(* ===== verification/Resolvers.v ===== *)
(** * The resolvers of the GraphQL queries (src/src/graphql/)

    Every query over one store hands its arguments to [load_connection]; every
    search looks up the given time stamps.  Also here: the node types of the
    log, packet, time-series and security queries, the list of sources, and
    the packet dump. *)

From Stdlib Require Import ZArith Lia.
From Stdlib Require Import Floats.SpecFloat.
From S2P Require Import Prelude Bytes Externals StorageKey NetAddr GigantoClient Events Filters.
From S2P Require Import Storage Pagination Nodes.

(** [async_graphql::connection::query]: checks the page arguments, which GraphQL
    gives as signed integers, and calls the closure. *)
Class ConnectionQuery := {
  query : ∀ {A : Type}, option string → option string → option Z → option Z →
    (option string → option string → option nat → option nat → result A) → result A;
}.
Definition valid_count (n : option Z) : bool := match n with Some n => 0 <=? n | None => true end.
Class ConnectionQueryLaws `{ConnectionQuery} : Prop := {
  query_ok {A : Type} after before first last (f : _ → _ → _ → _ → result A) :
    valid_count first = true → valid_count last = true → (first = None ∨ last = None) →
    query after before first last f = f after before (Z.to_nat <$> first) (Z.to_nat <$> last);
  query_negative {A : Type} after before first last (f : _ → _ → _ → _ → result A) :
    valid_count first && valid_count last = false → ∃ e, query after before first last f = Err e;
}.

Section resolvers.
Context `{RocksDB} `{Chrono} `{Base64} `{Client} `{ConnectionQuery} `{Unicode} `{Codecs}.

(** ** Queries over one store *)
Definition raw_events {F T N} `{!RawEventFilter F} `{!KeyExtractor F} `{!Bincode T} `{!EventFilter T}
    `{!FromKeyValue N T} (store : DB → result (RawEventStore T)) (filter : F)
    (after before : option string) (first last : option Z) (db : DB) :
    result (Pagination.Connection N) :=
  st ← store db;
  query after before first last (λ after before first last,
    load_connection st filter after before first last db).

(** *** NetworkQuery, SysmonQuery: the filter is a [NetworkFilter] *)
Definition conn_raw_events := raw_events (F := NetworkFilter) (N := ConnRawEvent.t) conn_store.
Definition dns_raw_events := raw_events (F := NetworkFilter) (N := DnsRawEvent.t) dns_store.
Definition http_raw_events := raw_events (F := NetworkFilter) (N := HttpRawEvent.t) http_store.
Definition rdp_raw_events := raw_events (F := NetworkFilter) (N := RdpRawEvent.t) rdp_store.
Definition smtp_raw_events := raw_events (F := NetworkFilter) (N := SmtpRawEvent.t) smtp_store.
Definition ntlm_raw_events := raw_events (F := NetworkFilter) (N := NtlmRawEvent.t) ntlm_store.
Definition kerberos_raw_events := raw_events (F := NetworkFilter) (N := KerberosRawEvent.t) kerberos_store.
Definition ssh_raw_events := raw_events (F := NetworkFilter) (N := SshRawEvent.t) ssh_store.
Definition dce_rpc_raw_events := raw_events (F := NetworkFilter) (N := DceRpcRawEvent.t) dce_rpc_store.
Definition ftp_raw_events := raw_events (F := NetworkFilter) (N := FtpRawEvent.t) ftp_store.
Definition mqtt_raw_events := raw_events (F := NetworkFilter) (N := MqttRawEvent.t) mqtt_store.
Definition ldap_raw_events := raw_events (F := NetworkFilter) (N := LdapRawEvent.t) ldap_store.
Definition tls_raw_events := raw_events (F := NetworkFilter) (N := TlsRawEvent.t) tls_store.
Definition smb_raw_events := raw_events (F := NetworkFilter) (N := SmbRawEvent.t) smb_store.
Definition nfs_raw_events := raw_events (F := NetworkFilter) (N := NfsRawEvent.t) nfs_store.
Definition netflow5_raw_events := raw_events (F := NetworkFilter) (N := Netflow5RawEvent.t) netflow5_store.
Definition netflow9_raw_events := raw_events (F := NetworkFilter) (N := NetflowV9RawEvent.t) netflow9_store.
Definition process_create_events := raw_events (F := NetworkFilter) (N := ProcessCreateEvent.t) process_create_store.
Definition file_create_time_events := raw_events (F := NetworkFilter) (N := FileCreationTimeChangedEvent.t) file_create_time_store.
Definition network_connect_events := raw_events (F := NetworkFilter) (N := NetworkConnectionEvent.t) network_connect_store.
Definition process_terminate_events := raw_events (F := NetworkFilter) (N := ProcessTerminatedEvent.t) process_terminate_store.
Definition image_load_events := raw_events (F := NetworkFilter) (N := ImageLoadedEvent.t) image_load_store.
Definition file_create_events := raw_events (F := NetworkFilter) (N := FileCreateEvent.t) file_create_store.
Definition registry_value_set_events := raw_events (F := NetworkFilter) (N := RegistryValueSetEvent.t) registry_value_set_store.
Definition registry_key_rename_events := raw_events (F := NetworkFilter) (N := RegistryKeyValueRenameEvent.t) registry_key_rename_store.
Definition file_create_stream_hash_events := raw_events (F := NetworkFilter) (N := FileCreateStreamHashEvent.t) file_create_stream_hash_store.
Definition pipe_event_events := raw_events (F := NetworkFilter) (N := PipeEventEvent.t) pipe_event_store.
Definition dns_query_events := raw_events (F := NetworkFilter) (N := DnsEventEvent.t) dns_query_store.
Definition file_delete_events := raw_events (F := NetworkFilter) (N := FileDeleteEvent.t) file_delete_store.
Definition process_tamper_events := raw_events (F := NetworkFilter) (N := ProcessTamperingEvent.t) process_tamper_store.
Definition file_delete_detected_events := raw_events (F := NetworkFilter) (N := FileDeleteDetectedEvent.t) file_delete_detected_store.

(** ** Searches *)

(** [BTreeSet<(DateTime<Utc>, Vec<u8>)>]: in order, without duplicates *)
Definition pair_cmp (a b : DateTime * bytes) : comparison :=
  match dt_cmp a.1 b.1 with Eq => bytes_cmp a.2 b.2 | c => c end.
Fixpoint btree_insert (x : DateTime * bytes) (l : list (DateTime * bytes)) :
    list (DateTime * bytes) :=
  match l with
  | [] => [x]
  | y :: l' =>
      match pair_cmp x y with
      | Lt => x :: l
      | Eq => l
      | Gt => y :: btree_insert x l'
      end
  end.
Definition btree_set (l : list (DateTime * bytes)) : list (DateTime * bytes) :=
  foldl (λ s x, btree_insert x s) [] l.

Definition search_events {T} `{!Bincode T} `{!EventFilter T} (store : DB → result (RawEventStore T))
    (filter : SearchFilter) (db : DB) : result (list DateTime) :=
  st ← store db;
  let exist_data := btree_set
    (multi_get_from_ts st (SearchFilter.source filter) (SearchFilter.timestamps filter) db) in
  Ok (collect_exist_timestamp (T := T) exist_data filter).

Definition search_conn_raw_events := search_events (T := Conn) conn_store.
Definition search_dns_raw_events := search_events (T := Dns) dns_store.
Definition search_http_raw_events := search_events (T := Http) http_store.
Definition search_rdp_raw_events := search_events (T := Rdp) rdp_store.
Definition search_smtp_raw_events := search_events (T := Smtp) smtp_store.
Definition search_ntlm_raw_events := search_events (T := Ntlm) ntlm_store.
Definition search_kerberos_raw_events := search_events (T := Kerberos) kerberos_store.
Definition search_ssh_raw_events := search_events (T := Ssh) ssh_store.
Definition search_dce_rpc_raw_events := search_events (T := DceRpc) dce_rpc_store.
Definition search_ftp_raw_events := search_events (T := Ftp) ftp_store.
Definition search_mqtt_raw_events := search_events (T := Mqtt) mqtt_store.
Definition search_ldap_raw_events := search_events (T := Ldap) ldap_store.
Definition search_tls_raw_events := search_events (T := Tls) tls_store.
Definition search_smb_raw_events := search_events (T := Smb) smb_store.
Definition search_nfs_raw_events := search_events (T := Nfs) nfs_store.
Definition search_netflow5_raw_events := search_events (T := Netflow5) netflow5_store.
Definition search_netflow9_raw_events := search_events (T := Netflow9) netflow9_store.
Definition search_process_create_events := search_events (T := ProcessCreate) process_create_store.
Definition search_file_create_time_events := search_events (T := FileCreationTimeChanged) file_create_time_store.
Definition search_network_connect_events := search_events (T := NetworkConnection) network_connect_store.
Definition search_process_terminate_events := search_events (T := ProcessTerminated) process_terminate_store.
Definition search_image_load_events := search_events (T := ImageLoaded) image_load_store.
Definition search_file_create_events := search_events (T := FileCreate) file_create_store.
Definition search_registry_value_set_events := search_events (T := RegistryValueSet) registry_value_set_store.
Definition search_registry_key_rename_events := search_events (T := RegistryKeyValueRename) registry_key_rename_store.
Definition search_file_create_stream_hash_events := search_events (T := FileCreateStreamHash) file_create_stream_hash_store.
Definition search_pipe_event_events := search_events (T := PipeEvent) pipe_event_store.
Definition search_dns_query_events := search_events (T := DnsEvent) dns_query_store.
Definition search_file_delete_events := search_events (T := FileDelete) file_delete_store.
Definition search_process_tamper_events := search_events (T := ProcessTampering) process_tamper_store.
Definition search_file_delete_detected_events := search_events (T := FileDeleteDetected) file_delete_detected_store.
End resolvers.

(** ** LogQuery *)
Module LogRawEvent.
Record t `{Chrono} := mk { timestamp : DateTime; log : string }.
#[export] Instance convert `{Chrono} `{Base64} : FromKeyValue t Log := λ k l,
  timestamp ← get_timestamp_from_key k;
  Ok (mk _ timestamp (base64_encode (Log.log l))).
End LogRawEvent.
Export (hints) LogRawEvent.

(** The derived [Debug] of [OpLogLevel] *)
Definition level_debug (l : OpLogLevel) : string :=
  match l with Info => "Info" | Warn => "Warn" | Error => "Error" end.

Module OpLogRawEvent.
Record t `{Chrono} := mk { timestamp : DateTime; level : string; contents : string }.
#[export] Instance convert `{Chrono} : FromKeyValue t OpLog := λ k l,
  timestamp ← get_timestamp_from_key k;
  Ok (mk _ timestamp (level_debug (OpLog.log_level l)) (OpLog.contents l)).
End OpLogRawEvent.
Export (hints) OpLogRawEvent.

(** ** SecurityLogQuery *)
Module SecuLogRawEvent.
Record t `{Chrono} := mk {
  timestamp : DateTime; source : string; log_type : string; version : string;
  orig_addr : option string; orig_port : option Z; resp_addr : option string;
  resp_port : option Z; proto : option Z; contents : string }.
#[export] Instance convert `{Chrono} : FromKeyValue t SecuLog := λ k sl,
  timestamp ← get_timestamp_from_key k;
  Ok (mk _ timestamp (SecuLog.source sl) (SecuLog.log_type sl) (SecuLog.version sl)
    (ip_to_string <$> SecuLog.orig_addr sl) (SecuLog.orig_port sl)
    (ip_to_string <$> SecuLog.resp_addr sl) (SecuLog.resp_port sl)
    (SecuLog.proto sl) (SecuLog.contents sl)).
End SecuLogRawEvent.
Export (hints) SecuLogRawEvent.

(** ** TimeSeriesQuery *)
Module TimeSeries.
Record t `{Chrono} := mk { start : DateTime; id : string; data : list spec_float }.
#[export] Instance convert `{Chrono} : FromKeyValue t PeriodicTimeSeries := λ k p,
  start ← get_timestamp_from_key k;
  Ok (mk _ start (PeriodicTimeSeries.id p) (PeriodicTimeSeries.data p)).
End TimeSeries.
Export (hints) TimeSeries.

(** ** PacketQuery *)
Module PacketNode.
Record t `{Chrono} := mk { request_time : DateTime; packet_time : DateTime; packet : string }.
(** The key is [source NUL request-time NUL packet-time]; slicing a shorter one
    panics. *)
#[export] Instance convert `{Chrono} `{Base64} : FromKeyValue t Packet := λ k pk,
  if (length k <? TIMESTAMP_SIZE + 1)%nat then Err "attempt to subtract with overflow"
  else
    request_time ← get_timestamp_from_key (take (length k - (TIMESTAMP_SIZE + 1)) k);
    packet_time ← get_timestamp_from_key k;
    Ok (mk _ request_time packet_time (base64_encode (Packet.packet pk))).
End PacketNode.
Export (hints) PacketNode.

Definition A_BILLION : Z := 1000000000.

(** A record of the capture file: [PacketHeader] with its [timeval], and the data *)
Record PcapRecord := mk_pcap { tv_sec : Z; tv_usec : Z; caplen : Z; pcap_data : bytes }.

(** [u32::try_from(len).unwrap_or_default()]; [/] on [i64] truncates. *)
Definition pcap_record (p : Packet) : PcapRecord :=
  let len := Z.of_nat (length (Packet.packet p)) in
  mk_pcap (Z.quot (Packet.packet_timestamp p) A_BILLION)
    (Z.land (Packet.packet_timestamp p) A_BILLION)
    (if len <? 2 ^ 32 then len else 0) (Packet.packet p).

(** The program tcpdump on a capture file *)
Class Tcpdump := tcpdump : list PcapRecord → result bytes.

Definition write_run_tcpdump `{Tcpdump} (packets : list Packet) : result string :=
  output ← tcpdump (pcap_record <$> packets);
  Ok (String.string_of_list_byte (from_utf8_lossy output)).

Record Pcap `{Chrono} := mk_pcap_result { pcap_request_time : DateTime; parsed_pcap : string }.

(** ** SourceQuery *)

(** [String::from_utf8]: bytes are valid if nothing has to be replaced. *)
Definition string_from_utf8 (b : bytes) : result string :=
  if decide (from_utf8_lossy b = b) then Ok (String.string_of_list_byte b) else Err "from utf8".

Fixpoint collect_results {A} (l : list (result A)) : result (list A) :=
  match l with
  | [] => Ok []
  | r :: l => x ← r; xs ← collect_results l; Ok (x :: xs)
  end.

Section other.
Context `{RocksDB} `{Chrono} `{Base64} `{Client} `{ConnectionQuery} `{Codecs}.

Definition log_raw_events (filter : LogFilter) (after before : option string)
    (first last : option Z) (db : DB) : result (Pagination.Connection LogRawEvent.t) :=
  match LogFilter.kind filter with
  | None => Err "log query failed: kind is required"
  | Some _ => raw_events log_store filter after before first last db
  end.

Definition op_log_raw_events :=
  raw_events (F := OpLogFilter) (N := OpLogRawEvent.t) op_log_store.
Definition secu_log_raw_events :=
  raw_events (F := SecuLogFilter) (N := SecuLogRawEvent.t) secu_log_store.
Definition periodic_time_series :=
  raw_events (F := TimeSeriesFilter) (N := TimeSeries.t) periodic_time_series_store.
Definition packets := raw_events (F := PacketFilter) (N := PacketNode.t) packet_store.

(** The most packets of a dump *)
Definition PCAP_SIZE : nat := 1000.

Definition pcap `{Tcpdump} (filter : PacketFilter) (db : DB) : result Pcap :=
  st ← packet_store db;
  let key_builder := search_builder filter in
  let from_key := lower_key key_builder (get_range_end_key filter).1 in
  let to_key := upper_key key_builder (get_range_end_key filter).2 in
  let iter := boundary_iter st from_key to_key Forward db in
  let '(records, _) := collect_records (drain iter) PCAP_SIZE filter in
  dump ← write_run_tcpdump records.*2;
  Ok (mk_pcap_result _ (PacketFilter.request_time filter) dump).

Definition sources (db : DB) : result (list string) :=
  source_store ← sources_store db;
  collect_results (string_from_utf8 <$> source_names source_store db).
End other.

○ ○ ○ ○ ○

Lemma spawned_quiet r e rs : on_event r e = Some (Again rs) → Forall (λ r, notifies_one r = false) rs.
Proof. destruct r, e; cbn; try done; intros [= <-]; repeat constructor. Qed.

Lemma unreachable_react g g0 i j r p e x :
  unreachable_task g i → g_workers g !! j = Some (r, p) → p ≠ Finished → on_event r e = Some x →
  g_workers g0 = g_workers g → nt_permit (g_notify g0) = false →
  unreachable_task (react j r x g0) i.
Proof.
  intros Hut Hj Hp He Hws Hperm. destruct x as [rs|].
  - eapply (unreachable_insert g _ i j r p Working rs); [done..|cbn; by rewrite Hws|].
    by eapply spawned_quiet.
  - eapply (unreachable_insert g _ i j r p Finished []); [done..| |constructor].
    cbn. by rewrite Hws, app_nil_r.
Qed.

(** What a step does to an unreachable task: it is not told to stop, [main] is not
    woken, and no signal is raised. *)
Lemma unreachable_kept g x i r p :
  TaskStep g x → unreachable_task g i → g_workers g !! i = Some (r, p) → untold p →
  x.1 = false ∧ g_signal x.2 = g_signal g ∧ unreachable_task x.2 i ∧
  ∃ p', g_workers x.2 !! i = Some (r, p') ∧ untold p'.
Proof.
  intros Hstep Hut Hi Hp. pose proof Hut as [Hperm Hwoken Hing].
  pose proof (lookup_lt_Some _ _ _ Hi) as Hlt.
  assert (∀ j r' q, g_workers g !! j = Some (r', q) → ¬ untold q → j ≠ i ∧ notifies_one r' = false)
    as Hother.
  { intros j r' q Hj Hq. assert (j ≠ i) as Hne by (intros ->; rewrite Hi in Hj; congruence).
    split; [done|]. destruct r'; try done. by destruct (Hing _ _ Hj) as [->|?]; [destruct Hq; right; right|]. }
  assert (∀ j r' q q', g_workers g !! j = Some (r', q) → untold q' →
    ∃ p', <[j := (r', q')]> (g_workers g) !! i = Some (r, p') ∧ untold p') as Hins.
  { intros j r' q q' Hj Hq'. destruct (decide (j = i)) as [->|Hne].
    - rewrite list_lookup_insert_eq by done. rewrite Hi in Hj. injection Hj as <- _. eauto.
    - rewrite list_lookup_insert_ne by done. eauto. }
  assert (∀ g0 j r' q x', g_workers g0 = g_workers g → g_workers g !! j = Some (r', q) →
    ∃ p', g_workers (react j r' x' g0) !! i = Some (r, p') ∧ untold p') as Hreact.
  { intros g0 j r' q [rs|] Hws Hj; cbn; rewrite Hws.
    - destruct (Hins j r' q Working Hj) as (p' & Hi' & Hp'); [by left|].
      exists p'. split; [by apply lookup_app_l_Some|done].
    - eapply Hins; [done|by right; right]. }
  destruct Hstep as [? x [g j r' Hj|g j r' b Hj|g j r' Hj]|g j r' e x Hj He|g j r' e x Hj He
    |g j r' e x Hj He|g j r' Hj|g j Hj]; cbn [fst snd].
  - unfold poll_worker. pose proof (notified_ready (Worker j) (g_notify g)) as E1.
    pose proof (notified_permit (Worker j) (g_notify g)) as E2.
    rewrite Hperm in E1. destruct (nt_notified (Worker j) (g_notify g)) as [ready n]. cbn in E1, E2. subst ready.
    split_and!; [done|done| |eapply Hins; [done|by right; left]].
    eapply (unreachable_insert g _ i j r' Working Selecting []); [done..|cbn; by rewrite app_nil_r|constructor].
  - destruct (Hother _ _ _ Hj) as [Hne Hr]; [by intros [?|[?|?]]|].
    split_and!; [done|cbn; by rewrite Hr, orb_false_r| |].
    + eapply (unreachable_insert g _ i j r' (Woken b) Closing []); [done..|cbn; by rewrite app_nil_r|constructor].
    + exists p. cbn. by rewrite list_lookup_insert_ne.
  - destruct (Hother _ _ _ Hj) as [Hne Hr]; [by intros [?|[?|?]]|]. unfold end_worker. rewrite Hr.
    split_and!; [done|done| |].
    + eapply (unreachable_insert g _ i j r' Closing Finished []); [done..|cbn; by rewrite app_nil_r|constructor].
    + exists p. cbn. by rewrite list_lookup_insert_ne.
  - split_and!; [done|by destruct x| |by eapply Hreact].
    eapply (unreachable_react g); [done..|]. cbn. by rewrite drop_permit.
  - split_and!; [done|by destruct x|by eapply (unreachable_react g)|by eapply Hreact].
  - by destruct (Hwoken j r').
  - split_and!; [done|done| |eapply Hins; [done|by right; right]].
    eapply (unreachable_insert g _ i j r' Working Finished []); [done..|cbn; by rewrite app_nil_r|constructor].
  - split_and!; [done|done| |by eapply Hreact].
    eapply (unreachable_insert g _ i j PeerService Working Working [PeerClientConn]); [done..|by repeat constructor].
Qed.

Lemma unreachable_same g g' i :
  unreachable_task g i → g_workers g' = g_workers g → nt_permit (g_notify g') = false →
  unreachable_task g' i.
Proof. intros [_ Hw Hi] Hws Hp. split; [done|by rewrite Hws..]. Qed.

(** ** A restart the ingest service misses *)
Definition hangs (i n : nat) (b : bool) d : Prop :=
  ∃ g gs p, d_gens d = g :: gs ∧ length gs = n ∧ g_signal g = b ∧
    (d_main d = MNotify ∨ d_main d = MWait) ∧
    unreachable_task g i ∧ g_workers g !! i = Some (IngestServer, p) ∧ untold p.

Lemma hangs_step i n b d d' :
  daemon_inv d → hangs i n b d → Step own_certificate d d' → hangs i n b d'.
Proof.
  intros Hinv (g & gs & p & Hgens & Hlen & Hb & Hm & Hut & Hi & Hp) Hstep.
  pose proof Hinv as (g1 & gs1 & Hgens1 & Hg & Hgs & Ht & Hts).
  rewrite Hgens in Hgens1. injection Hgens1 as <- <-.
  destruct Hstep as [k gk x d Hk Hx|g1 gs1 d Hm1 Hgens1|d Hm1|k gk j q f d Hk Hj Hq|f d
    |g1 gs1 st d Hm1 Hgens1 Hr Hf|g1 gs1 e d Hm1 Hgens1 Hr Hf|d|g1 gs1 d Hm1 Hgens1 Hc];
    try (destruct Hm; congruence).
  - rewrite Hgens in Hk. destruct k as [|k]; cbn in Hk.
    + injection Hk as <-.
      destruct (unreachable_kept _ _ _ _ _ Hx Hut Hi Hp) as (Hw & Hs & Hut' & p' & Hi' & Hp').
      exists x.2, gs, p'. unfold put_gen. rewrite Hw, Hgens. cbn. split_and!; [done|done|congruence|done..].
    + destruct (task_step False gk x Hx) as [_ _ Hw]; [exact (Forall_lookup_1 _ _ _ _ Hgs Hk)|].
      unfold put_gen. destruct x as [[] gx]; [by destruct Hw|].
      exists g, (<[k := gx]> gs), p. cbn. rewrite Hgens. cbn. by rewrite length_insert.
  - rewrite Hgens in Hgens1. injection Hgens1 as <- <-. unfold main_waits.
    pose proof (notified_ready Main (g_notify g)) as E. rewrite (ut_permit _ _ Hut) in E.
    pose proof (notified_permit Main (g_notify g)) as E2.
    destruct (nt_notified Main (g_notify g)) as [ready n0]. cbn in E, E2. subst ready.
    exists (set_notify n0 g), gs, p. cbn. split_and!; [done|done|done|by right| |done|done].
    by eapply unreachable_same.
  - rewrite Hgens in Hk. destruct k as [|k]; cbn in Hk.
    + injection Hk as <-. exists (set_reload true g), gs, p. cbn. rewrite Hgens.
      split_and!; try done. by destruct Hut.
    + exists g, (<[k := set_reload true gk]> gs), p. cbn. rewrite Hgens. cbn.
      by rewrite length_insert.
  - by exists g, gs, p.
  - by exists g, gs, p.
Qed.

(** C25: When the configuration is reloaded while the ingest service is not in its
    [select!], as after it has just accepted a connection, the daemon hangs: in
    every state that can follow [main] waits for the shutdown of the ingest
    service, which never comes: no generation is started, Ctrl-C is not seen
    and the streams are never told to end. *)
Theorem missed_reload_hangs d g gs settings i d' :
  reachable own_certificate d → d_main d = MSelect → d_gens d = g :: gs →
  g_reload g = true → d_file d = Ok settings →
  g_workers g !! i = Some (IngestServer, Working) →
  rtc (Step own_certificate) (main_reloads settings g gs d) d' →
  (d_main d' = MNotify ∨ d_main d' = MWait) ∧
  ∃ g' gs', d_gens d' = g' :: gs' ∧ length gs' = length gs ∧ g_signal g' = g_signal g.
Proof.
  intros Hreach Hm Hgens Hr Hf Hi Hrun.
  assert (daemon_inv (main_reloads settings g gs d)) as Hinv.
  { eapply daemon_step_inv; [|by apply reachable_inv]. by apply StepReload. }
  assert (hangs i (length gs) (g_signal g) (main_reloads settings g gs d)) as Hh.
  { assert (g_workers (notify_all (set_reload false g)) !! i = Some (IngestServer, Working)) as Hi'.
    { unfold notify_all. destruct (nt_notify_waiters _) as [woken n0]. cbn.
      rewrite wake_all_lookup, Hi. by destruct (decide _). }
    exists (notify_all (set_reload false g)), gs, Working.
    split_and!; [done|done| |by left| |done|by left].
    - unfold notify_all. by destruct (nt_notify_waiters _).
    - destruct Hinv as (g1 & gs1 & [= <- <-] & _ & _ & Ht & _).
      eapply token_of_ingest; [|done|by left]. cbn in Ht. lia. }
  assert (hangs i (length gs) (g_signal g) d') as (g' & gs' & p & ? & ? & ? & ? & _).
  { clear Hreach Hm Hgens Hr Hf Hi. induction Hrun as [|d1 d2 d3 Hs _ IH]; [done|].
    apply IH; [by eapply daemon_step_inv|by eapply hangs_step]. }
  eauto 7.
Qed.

○ ○ ○ ○ ○

Aim of the exercise - All lines above from the one with "in Hj; congruence)." to the one with "- eapply Hins;", inclusive, should be copied exactly, and no other lines.

Solution -
  { intros j r' q Hj Hq. assert (j ≠ i) as Hne by (intros ->; rewrite Hi in Hj; congruence).
    split; [done|]. destruct r'; try done. by destruct (Hing _ _ Hj) as [->|?]; [destruct Hq; right; right|]. }
  assert (∀ j r' q q', g_workers g !! j = Some (r', q) → untold q' →
    ∃ p', <[j := (r', q')]> (g_workers g) !! i = Some (r, p') ∧ untold p') as Hins.
  { intros j r' q q' Hj Hq'. destruct (decide (j = i)) as [->|Hne].
    - rewrite list_lookup_insert_eq by done. rewrite Hi in Hj. injection Hj as <- _. eauto.
    - rewrite list_lookup_insert_ne by done. eauto. }
  assert (∀ g0 j r' q x', g_workers g0 = g_workers g → g_workers g !! j = Some (r', q) →
    ∃ p', g_workers (react j r' x' g0) !! i = Some (r, p') ∧ untold p') as Hreact.
  { intros g0 j r' q [rs|] Hws Hj; cbn; rewrite Hws.
    - destruct (Hins j r' q Working Hj) as (p' & Hi' & Hp'); [by left|].
      exists p'. split; [by apply lookup_app_l_Some|done].
    - eapply Hins; [done|by right; right]. }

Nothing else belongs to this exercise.